You are referring to the dhw coil in the h2 correct? I had an h4 before. My suggestion would be to just stop using the coil and use a sidearm hx or flat plate hx off of the feed lines from the boiler to the house. I always thought that thing was silly, a flat plate or sidearm hx is a much better way to go. If you reallllllly want to fix the coil they are replaceable. Take the outer cover of the boiler. Then you can unscrew the cover off of the top of the boiler. After that you can unscrew the coil fittings inside the water tank. Search for hardy boiler parts in google. You can purchase a new coil from a hardy parts seller.


----------



## WVKenwood (Nov 28, 2015)

hondaracer2oo4 said:


> You are referring to the dhw coil in the h2 correct? I had an h4 before. My suggestion would be to just stop using the coil and use a sidearm hx or flat plate hx off of the feed lines from the boiler to the house.
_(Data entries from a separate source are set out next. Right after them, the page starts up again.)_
Lemma move_to_head_ok c l1 x l2 :
  lru_ok c (l1 ++ x :: l2) →
  ∃ c', lru_cache_move_to_head c x = Ok c' ∧ lru_ok c' (x :: l1 ++ l2)
        ∧ same_views (nodes c) (nodes c') ∧ context c' = context c ∧ capacity c' = capacity c.
Proof.
  intros Hok. unfold lru_cache_move_to_head. rewrite (l_head c _ Hok).
  destruct (decide (l1 = [])) as [->|Hne].
  { exists c. unfold ptr_eq. rewrite bool_decide_true by done. done. }
  rewrite first_or_app by done. pose proof (l_nodup c _ Hok) as Hnd.
  assert ((x ∉ l1) ∧ NoDup (x :: l1 ++ l2)) as [Hx1 Hnd'].
  { rewrite Permutation_middle. split; [|done]. apply NoDup_app in Hnd as (_ & Hd & _). set_solver. }
  assert (ptr_eq x (first_or l1 None) = false) as ->.
  { unfold ptr_eq. apply bool_decide_false. destruct l1; [done|]. simpl. set_solver. }
  assert (is_Some (nodes c !! x)) as [n Hn] by (apply (l_dom c _ Hok); set_solver).
  destruct (unlink c l1 x l2 n (l_seg c _ Hok) Hnd Hn) as (c1 & ns2 & Hc1 & Hn1 & Hc2 & Hn2 & Hp & Hnx & Hseg & Hv).
  unfold deref. rewrite Hn. cbn [mbind res_bind]. rewrite Hp, Hc1. cbn [mbind res_bind].
  rewrite Hn1. cbn [mbind res_bind]. rewrite Hnx, Hc2. cbn [mbind res_bind]. simpl nodes. rewrite Hn2. cbn [mbind res_bind].
  set (c3 := if ptr_eq _ _ then _ else _).
  assert (c3 = set_tail (set_nodes c ns2 (fresh c)) (last_or (l1 ++ l2) None)) as ->.
  { unfold c3. rewrite <-(unlinked_tail l1 x l2), <-(l_tail c _ Hok), Hp by done. simpl.
    destruct (ptr_eq x (tail c)); [done|]. by destruct c. }
  set (c3 := set_tail _ _).
  rewrite (store_links c3 x _ n) by done. change (head c3) with (head c).
  set (n4 := mkLRUCacheEntry _ _ _ _). set (c4 := set_nodes _ _ _).
  change (head c4) with (head c).
  assert (head c = first_or (l1 ++ l2) None) as Hh by (rewrite (l_head c _ Hok); by destruct l1).
  assert (nodes c4 !! x = Some n4) as Hx4 by apply lookup_insert_eq.
  assert (same_views (nodes c) (nodes c4)) as Hv4.
  { etrans; [exact Hv|]. by apply same_views_links. }
  destruct (push_front c4 x (l1 ++ l2) n4) as (ns5 & Hc5 & Hseg5 & Hv5); [|done..|].
  { apply NoDup_cons in Hnd' as [? _]. by apply dlseg_insert. }
  rewrite Hh, Hc5. cbn [mbind res_bind]. simpl tail.
  assert (∃ t, last_or (l1 ++ l2) None = Some t) as [t Ht].
  { rewrite last_or_app. unfold last_or. destruct (last l2); [eauto|]. destruct (last l1) eqn:Hl; [eauto|].
    by apply last_None in Hl. }
  rewrite Ht. eexists. split; [done|].
  split; [|split; [by etrans|done]].
  assert (zlen (x :: l1 ++ l2) = zlen (l1 ++ x :: l2)) as Hlen by (unfold zlen; by rewrite Permutation_middle).
  split; simpl; rewrite ?Hlen; try apply Hok; try done.
  - rewrite last_or_cons. unfold last_or in *. by destruct (last (l1 ++ l2)).
  - intros y. destruct (Hv4 y) as [H1 _], (Hv5 y) as [H2 _]. rewrite H2, H1, (l_dom c _ Hok). by rewrite Permutation_middle.
  - intros y Hy. apply (l_fresh c _ Hok). by rewrite <-Permutation_middle.
Qed.

(** ** The operations refine those on lists *)

Lemma lru_view_same c c' l : same_views (nodes c) (nodes c') → lru_view c' l = lru_view c l.
Proof. intros Hv. apply list_fmap_ext. intros i x _. apply Hv. Qed.

Lemma dlseg_set_entry ns p l q x n e :
  ns !! x = Some n → dlseg ns p l q →
  dlseg (<[x := mkLRUCacheEntry (name n) e (prev n) (next n)]> ns) p l q.
Proof.
  intros Hx. revert p. induction l as [|y l IH]; intros p; simpl; [done|].
  intros (m & Hm & Hp & Hn & Hl). destruct (decide (y = x)) as [->|].
  - simplify_eq. eexists. rewrite lookup_insert_eq. split_and!; try done. by apply IH.
  - exists m. rewrite lookup_insert_ne by done. split_and!; try done. by apply IH.
Qed.

(** [current->entry = entry] *)
Lemma store_entry_ok c l x e :
  lru_ok c l → x ∈ l →
  ∃ c', store_entry c x e = Ok c' ∧ lru_ok c' l ∧ context c' = context c ∧ capacity c' = capacity c
        ∧ view (nodes c') x = (fst (view (nodes c) x), e)
        ∧ ∀ y, y ≠ x → view (nodes c') y = view (nodes c) y.
Proof.
  intros Hok Hx. assert (is_Some (nodes c !! x)) as [n Hn] by (by apply (l_dom c _ Hok)).
  unfold store_entry, deref. rewrite Hn. cbn [mbind res_bind]. eexists. split; [done|].
  split; [|split; [done|split; [done|split]]].
  - destruct Hok as [Hseg ? ? ? Hdom ? ? ? ?]. split; simpl; try done.
    + by apply dlseg_set_entry.
    + intros y. rewrite <-Hdom. destruct (decide (y = x)) as [->|];
        [rewrite lookup_insert_eq, Hn|rewrite lookup_insert_ne by done]; split; eauto.
  - unfold view. simpl. by rewrite lookup_insert_eq, Hn.
  - intros y Hy. unfold view. simpl. by rewrite lookup_insert_ne.
Qed.

(** Dropping the last entry of a full cache. *)
Lemma evict_ok c l t :
  lru_ok c (l ++ [t]) →
  ∃ c', if_nonnull (tail c) c (λ t,
          n ← deref c t;
          c ← if_nonnull (prev n) c (λ p, store_next c p None);
          n ← deref c t;
          let c := set_tail c (prev n) in
          let c := if ptr_eq t (head c) then set_head c None else c in
          c ← pfree_node c t;
          Ok (set_size c (i32 (size c - 1)))) = Ok c'
    ∧ lru_ok c' l ∧ context c' = context c ∧ capacity c' = capacity c ∧ lru_view c' l = lru_view c l.
Proof.
  intros Hok. pose proof (l_nodup c _ Hok) as Hnd.
  apply NoDup_app in Hnd as (Hnd & Hdis & _). assert (t ∉ l) as Ht by set_solver.
  rewrite (l_tail c _ Hok), last_or_snoc. simpl.
  pose proof (l_seg c _ Hok) as [Hl1 (n & Hn & Hp & _ & _)]%dlseg_app.
  unfold deref. rewrite Hn. cbn [mbind res_bind]. rewrite Hp.
  destruct (relink_next c l None (Some t) None Hl1 Hnd) as (ns & -> & Hseg & Hv & Hout).
  cbn [mbind res_bind]. simpl nodes. rewrite Hout, Hn by done. cbn [mbind res_bind]. rewrite Hp.
  set (c2 := if ptr_eq _ _ then _ else _).
  assert (c2 = mkLRUCache (first_or l None) (last_or l None) (capacity c) (size c) (context c) ns (fresh c)) as ->.
  { unfold c2, set_tail, set_head, set_nodes. simpl. rewrite (l_head c _ Hok). unfold ptr_eq. destruct l as [|y l]; simpl.
    - by rewrite bool_decide_true.
    - rewrite bool_decide_false; [done|]. intros [= ->]. set_solver. }
  unfold pfree_node, deref. simpl nodes. rewrite Hout, Hn by done. cbn [mbind res_bind].
  assert (zlen (l ++ [t]) = zlen l + 1) as Hlen by (unfold zlen; rewrite length_app; simpl; lia).
  pose proof (l_fit c _ Hok). pose proof (l_cap c _ Hok). pose proof (zlen_nonneg l).
  eexists. split; [done|]. split; [|split; [done|split; [done|]]].
  - split; simpl; try done; try lia.
    + by apply dlseg_delete.
    + intros x. destruct (decide (x = t)) as [->|].
      * rewrite lookup_delete_eq. split; [by intros [??]|done].
      * rewrite lookup_delete_ne by done. destruct (Hv x) as [-> _]. rewrite (l_dom c _ Hok). set_solver.
    + rewrite (l_size c _ Hok), i32_id by int_solve. lia.
    + intros x Hx. apply (l_fresh c _ Hok). set_solver.
  - apply list_fmap_ext. intros i x Hx%list_elem_of_lookup_2. simpl.
    rewrite <-(proj2 (Hv x)). unfold view. rewrite lookup_delete_ne; [done|]. by intros ->.
Qed.

(** Inserting a new entry at the head of a cache with room. *)
Lemma insert_head_ok c l nm e :
  lru_ok c l → zlen l < capacity c →
  let new_entry := fresh c in
  let c1 := set_nodes c (<[new_entry := mkLRUCacheEntry nm e None (head c)]> (nodes c)) (fresh c + 1)%positive in
  ∃ c', (c ← if_nonnull (head c1) c1 (λ h, store_prev c1 h (Some new_entry));
         let c := set_head c (Some new_entry) in
         let c := match tail c with None => set_tail c (Some new_entry) | Some _ => c end in
         Ok (set_size c (i32 (size c + 1)))) = Ok c'
    ∧ lru_ok c' (new_entry :: l) ∧ capacity c' = capacity c
    ∧ lru_view c' (new_entry :: l) = (nm, e) :: lru_view c l.
Proof.
  intros Hok Hroom x c1. simpl. rewrite (l_head c _ Hok).
  assert (x ∉ l) as Hx by (intros Hx; pose proof (l_fresh c _ Hok x Hx); unfold x in *; lia).
  assert (NoDup (x :: l)) as Hnd by (apply NoDup_cons; split; [done|apply Hok]).
  set (n := mkLRUCacheEntry nm e None (head c)).
  assert (nodes c1 !! x = Some n) as Hn by apply lookup_insert_eq.
  destruct (push_front c1 x l n) as (ns & Hc & Hseg & Hv); [|done|done|done|apply Hok|].
  { apply dlseg_insert; [done|]. apply Hok. }
  rewrite Hc. cbn [mbind res_bind]. simpl. rewrite (l_tail c _ Hok).
  assert (zlen (x :: l) = zlen l + 1) as Hlen by (unfold zlen; simpl; lia).
  pose proof (l_cap c _ Hok). pose proof (zlen_nonneg l).
  eexists. split; [done|].
  match goal with |- lru_ok ?c' _ ∧ _ => assert (nodes c' = ns ∧ head c' = Some x
    ∧ tail c' = last_or (x :: l) None ∧ capacity c' = capacity c ∧ size c' = zlen l + 1
    ∧ fresh c' = (fresh c + 1)%positive) as (En & Eh & Et & Ec & Es & Ef) end.
  { pose proof (l_tail c _ Hok) as Htl. rewrite last_or_cons. unfold last_or in *.
    destruct (last l); simpl; rewrite (l_size c _ Hok), i32_id by int_solve; done. }
  split; [|split; [done|]].
  - split; rewrite ?En, ?Eh, ?Et, ?Ec, ?Es, ?Ef, ?Hlen; try done; try lia.
    + intros y. destruct (Hv y) as [-> _]. simpl. rewrite elem_of_cons.
      destruct (decide (y = x)) as [->|]; [rewrite lookup_insert_eq; naive_solver|].
      rewrite lookup_insert_ne, (l_dom c _ Hok) by done. naive_solver.
    + intros y [->|Hy]%elem_of_cons; [unfold x; lia|]. pose proof (l_fresh c _ Hok y Hy). lia.
  - unfold lru_view. rewrite En. simpl. f_equal.
    + rewrite (proj2 (Hv x)). unfold view. by rewrite Hn.
    + apply list_fmap_ext. intros i y Hy%list_elem_of_lookup_2. rewrite (proj2 (Hv y)). unfold view.
      simpl. rewrite lookup_insert_ne; [done|]. by intros ->.
Qed.

(** The front of the list after a hit. *)
Lemma move_view c c' l1 x l2 nm e :
  same_views (nodes c) (nodes c') → view (nodes c) x = (nm, e) →
  lru_view c' (x :: l1 ++ l2) = (nm, e) :: lru_view c (l1 ++ l2).
Proof. intros Hv Hx. rewrite (lru_view_same c c') by done. unfold lru_view. simpl. by rewrite Hx. Qed.

(** C25: [get_lru_cache] returns the entry stored under a name, or NULL, and makes
    a found entry the most recently used one; it follows only valid pointers and
    leaves a well-formed doubly linked list. *)
Theorem get_lru_cache_refines c ents nm :
  lru_rep c ents →
  ∃ c', get_lru_cache c nm = Ok (c', snd (lru_get nm ents)) ∧ lru_rep c' (fst (lru_get nm ents)).
Proof.
  intros (l & Hok & ->). unfold get_lru_cache, lru_get.
  destruct (lru_lookup_spec c l nm Hok) as (r & -> & Hr). cbn [mbind res_bind].
  destruct r as [x|]; [|exists c; rewrite Hr; split; [done|by exists l]].
  destruct Hr as (l1 & l2 & e & -> & Hv & ->).
  destruct (move_to_head_ok c l1 x l2 Hok) as (c' & -> & Hok' & Hsame & _). cbn [mbind res_bind].
  assert (is_Some (nodes c' !! x)) as [n Hn] by (apply (l_dom c' _ Hok'); set_solver).
  unfold deref. rewrite Hn. cbn [mbind res_bind].
  assert (entry n = e) as ->.
  { pose proof (proj2 (Hsame x)) as Hx. rewrite Hv in Hx. unfold view in Hx. rewrite Hn in Hx. by simplify_eq. }
  exists c'. split; [done|]. exists (x :: l1 ++ l2). split; [done|]. symmetry. by apply move_view.
Qed.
I always thought that thing was silly, a flat plate or sidearm hx is a much better way to go. If you reallllllly want to fix the coil they are replaceable. Take the outer cover of the boiler. Then you can unscrew the cover off of the top of the boiler. After that you can unscrew the coil fittings inside the water tank. Search for hardy boiler parts in google. You can purchase a new coil from a hardy parts seller.


 

 Hmmm.. 
   How ironic. You can meet Honda people everywhere.
I'm also a Honda nut as well. I own 2 CT-90's/S-90's 1 CL-200 
plus a CL-72 in parts at present. Back to the boiler issues.
 not wanting to redesign the system. I might check to see if anything
loose in boiler.
                             Thanks, Hondaracer for the reply will check it out.


----------



## hondaracer2oo4 (Nov 28, 2015)

I have a ct 90, can't remember the year, a crf250r and a xr 250. I understand not wanting to rebuild the system but be careful when you pull the cover off the water tank. They chaulk around the chimney on a flange that is welded to the chimney itself on the water tank side. My flange was in bad shape and I could never get the silicone to keep a seal which caused the water tank to steam off and exit around the chimney. I had to add about 5 gallons a week because of it.


----------